[thread]
On this BEE/non-racialism thing, allow me to use an anecdotal example of my own experience as a disabled person:
In 2002, I had a stroke, which put me in a wheelchair because the left-side of my body didn't (and still doesn't really) work. As a young boy... (1)
I received a flood of support from friends, family and school. I had access to doctors, physiotherapists and all the treatment in the world. I had medical aid. I NEVER had to use my disability to get university placement/a job. Not bc I'm some kind of brave survivor, but bc...(2)
even though my parents weren't particularly wealthy, I went to a former model C school, did extra-curricular activities , studied for 6 years and am basically protected from the trauma of poverty. My disability is invisible to me and everyone around me. But why? (3)
The answer is simple. I had a social safety net (my relatively better off home environment and v good medical treatment). More so, people accepted me. They don't bat an eyelid helping me tie my shoelaces, including me in various physical activities where I slow them down... (4)
among other things. People gravitate towards compassion. They recognise that I'm a disabled man through no fault of my own... that my circumstances dictate that I need help sometimes. And it's a personal battle with my dignity every time I have to ask for help. (5)
This begs the question; why do we not extend the same level of compassion to downtrodden people of colour, who's race serves as a far greater barrier in SA than my disability ever could? Why are we so quick to consider poverty to be a consequence of character flaws? (6)

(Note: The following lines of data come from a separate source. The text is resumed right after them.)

(** A request built on stripped headers carries what was put on top of them. *)
Lemma carries_built req q added query :
  (∀ k v, added !! k = Some v → k ∈ callerForwardedHeaders ∧ v ≠ []) →
  splitCredentialQuery q = ((splitCredentialQuery (r_RawQuery req)).1, query) →
  ∀ h, (∀ k, h !! k = match added !! k with Some v => Some v | None => strip (r_Header req) !! k end) →
  carries (mkCaller added query) req (setHeaders h (setRawQuery q req)).
Proof.
  intros Hadd Hq h Hh. set (req' := setHeaders h (setRawQuery q req)). split.
  - change (callerCredentialsFrom (Some req')) with
      (mkCaller (cc_headers (callerCredentialsFrom (Some req'))) (splitCredentialQuery q).2).
    f_equal; [|by rewrite Hq]. apply map_eq. intros k. rewrite snapshot_lookup.
    change (r_Header req') with h. unfold snapshotValue. rewrite Hh. destruct (added !! k) as [v|] eqn:E.
    + destruct (Hadd k v E) as [Hk Hv]. rewrite decide_True by done. by destruct v.
    + destruct (decide _) as [Hk|]; [|done]. by rewrite strip_guarded by by apply forwarded_guarded.
  - intros k Hk. simpl. rewrite Hh. destruct (added !! k) as [v|] eqn:E.
    + destruct (disjoint_headers k); [by eapply Hadd|done].
    + apply strip_guarded. by right.
  - intros k Hk. simpl. rewrite Hh, strip_lookup, decide_False by done. destruct (added !! k) as [v|] eqn:E; [|done].
    destruct Hk. left. by eapply Hadd.
  - simpl. by rewrite Hq.
  - done.
Qed.

Lemma ingress_headers ingress k v : cc_headers (callerCredentialsFrom ingress) !! k = Some v →
  k ∈ callerForwardedHeaders ∧ v ≠ [].
Proof.
  destruct ingress as [req|]; [|done]. rewrite snapshot_lookup. destruct (decide _); [|done].
  unfold snapshotValue. destruct (r_Header req !! k) as [[|]|]; naive_solver.
Qed.

Lemma ingress_snapshotQuery ingress : snapshotQuery (cc_query (callerCredentialsFrom ingress)).
Proof. destruct ingress as [req|]; [apply ingress_query|split; constructor]. Qed.

(** The headers of caller mode. *)
Lemma restore_lookup h ingress k :
  foldl restoreHeader (strip h) (map_to_list (cc_headers (callerCredentialsFrom ingress))) !! k =
  match cc_headers (callerCredentialsFrom ingress) !! k with Some v => Some v | None => strip h !! k end.
Proof.
  set (m := cc_headers _). assert (Hm : ∀ kv, kv ∈ map_to_list m → kv.1 ∈ callerForwardedHeaders ∧ kv.2 ≠ []).
  { intros [n v] ?%elem_of_map_to_list. by apply (ingress_headers ingress). }
  rewrite foldl_restore; [by rewrite list_to_map_to_list|apply NoDup_fst_map_to_list| |].
  - apply list.Forall_forall. intros kv [Hk _]%Hm. by eapply list.Forall_forall in Hk; [|apply forwarded_canonical].
  - intros kv [Hk Hv]%Hm. split; [done|]. by apply strip_guarded, forwarded_guarded.
Qed.

Lemma carries_none req :
  carries noCaller req (setHeaders (strip (r_Header req)) (setRawQuery (splitCredentialQuery (r_RawQuery req)).1 req)).
Proof. apply carries_built; [done|apply ordinary_query|]. intros k. by rewrite lookup_empty. Qed.

Lemma caller_eta c : c = mkCaller (cc_headers c) (cc_query c).
Proof. by destruct c. Qed.

Lemma native_forwarded format : nativeHeader format ∈ callerForwardedHeaders.
Proof. unfold nativeHeader, callerForwardedHeaders. repeat case_match; set_solver. Qed.

(** The enforcement, for the clients that send the request. *)
Lemma applyProviderCredential_carries resolve req target ingress :
  let caller := callerCredentialsFrom ingress in
  let '(req', r) := applyProviderCredential resolve req target caller in
  carries (prescribed resolve target caller).1 req req'
  ∧ is_ok r = (prescribed resolve target caller).2.
Proof.
  intros caller. unfold applyProviderCredential, applyProviderCredentialHeaders, prescribed. fold (strip (r_Header req)).
  destruct (String.eqb (EffectiveMode (p_Auth target)) "caller") eqn:Ecaller.
  { split; [|done]. cbn [fst]. rewrite (caller_eta caller) at 1.
    apply carries_built; [apply ingress_headers|apply callerQuery_restores, ingress_snapshotQuery|].
    apply restore_lookup. }
  pose proof (carries_none req) as Hnone.
  destruct (String.eqb (EffectiveMode (p_Auth target)) "credential"); [|by destruct (String.eqb _ "none")].
  destruct resolve as [f|]; simpl; [|done]. destruct (f _) as [[|c s]|e]; simpl; [done| |done].
  split; [|done].
  apply carries_built; [|apply ordinary_query|].
  - intros k v [<- <-]%lookup_singleton_Some. split; [apply native_forwarded|done].
  - intros k. unfold SetHeader.
    assert (canonical (nativeHeader (p_Format target))) as ->.
    { eapply list.Forall_forall; [apply forwarded_canonical|apply native_forwarded]. }
    destruct (decide (nativeHeader (p_Format target) = k)) as [<-|].
    + by rewrite lookup_insert_eq, lookup_singleton_eq.
    + by rewrite lookup_insert_ne, lookup_singleton_ne.
Qed.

What's the difference between me and, say, a guy like me that never had my home environment, supportive friends, family, & a good education, bc of the circumstances he was born into - a consequence of race? The difference is that there's nobody to blame for my circumstances...(7)
White guilt is a thing. It lives in all of us. I feel shit that my prospects in life are far greater than the prospects for someone born into abject poverty. And it sucks to have to compare race to a disability. But nobody wants to hear that their privileges (8)

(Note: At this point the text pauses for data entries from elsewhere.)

(* ===== verification/Failover.v ===== *)
(** * Failover

    internal/proxy/failover.go: one round trip to the primary provider and, when
    it fails or answers 429 or 5xx, to its configured fallbacks in order, under
    one admission of the rate limiter.

    The transport, the live configuration, URL parsing, the credential resolver
    and the protocol bridge's rewriting of a retry are parameters.  The
    transport answers from everything sent so far; the configuration is read
    once at the start and once per fallback.  A response body is named by the
    attempt that produced it, so that closing it is observable. *)

From stdpp Require Import base list strings gmap sets numbers.
From Stdlib Require Import Ascii.
From S2P Require Import Prelude ByteStrings HeaderPolicy GoStrings RateLimit Credential.

(** ** Data *)

Inductive Body :=
| NopCloser (bytes : string)
| Upstream (attempt : nat)
| Limited (attempt : option nat).   (* [rateLimitBody] around a transport's body *)

Record Response := mkResponse {
  StatusCode : Z;
  ContentType : string;
  ResponseBody : option Body }.

Record BlockResponse := mkBlock { b_Status : Z; b_ContentType : string; b_Body : string }.

Record RouteContext := mkRoute {
  ProviderName : string;
  StrippedPath : string;
  Identity : string;
  Block : option BlockResponse }.

(** The fields of [reqState] that a round trip reads or writes. *)
Record reqState := mkReqState {
  Synthetic : bool;
  Verdict : string;
  AuditErrorCode : string;
  AuditUpstreamRequestBytes : Z;
  CompactionReports : list string;
  CompactionRequestPrepared : bool;
  CompactionReportsCommitted : bool;
  CallerCredentials : callerCredentials;
  rs_Provider : string;
  rs_Model : string;
  ActualFormat : string;
  ActualPath : string;
  CachePrefix : string }.

(** What a transport returned: a status, and whether there is a body. *)
Record Received := mkReceived { t_Status : Z; t_ContentType : string; t_HasBody : bool }.

Record ParsedURL := mkURL { u_Scheme : string; u_Host : string; u_Path : string }.

Definition maxBodySize : Z := 10 * 1024 * 1024.

(** Everything a round trip changes outside its own variables. *)
Record World := mkWorld {
  w_limiter : option RateLimiter;
  w_lease : Lease;
  w_once : bool;                        (* the wrapper's [sync.Once] has run *)
  w_sent : list (string * Request);     (* the attempts, with the provider each is for *)
  w_closed : list nat;                  (* the transport bodies closed *)
  w_rs : option reqState }.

are not a consequence of simply being lucky (or not unlucky like me), that the lottery of birth is rigged in their favour. Change your perspective on redress & transformation. Battle BEE for being a failed, ineffective policy. BUT then come up with something better that can (9)
actually achieve the goals BEE is geared towards. Stop calling it racist policy, it's not. It's classism &, rather than threaten your privileged position, it consolidates it!
Argue for class-based policies/holistic approaches. Labeling transformation as racist is deplorable. (10)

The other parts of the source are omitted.